=== EXERCISE DESCRIPTION ===
Look below for the line with "injection H as". Extract that line and each one after it through the last, word for word.

Saved entries:
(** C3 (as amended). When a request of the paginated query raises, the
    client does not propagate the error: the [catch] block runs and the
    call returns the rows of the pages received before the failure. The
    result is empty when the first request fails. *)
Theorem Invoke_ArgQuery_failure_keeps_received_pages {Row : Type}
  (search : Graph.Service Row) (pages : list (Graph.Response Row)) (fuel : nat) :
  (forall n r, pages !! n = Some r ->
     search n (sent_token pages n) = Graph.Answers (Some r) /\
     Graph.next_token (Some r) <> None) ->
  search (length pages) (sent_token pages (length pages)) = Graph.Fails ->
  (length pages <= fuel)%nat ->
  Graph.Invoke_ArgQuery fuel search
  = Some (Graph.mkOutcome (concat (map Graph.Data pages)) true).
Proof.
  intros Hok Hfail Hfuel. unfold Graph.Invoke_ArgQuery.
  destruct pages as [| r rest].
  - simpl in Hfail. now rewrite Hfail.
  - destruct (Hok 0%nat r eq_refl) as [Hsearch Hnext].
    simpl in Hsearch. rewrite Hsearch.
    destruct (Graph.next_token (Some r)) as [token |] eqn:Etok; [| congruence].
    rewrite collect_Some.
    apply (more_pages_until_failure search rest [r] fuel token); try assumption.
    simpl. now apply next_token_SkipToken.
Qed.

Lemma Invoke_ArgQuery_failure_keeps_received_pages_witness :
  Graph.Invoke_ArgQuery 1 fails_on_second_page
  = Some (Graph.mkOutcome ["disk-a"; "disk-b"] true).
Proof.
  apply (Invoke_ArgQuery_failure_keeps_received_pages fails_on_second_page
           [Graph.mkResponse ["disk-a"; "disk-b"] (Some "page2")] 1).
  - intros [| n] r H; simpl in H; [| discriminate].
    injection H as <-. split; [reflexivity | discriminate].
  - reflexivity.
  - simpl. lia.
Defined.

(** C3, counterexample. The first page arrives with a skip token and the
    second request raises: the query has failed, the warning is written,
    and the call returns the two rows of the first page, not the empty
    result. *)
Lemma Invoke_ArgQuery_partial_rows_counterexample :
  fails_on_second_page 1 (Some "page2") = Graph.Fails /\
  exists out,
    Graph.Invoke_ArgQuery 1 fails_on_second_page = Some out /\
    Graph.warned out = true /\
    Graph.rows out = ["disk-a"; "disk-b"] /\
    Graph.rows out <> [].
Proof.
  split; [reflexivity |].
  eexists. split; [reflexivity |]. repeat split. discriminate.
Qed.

=== OUTPUT FOR THIS EXERCISE ===
    injection H as <-. split; [reflexivity | discriminate].
  - reflexivity.
  - simpl. lia.
Defined.

(** C3, counterexample. The first page arrives with a skip token and the
    second request raises: the query has failed, the warning is written,
    and the call returns the two rows of the first page, not the empty
    result. *)
Lemma Invoke_ArgQuery_partial_rows_counterexample :
  fails_on_second_page 1 (Some "page2") = Graph.Fails /\
  exists out,
    Graph.Invoke_ArgQuery 1 fails_on_second_page = Some out /\
    Graph.warned out = true /\
    Graph.rows out = ["disk-a"; "disk-b"] /\
    Graph.rows out <> [].
Proof.
  split; [reflexivity |].
  eexists. split; [reflexivity |]. repeat split. discriminate.
Qed.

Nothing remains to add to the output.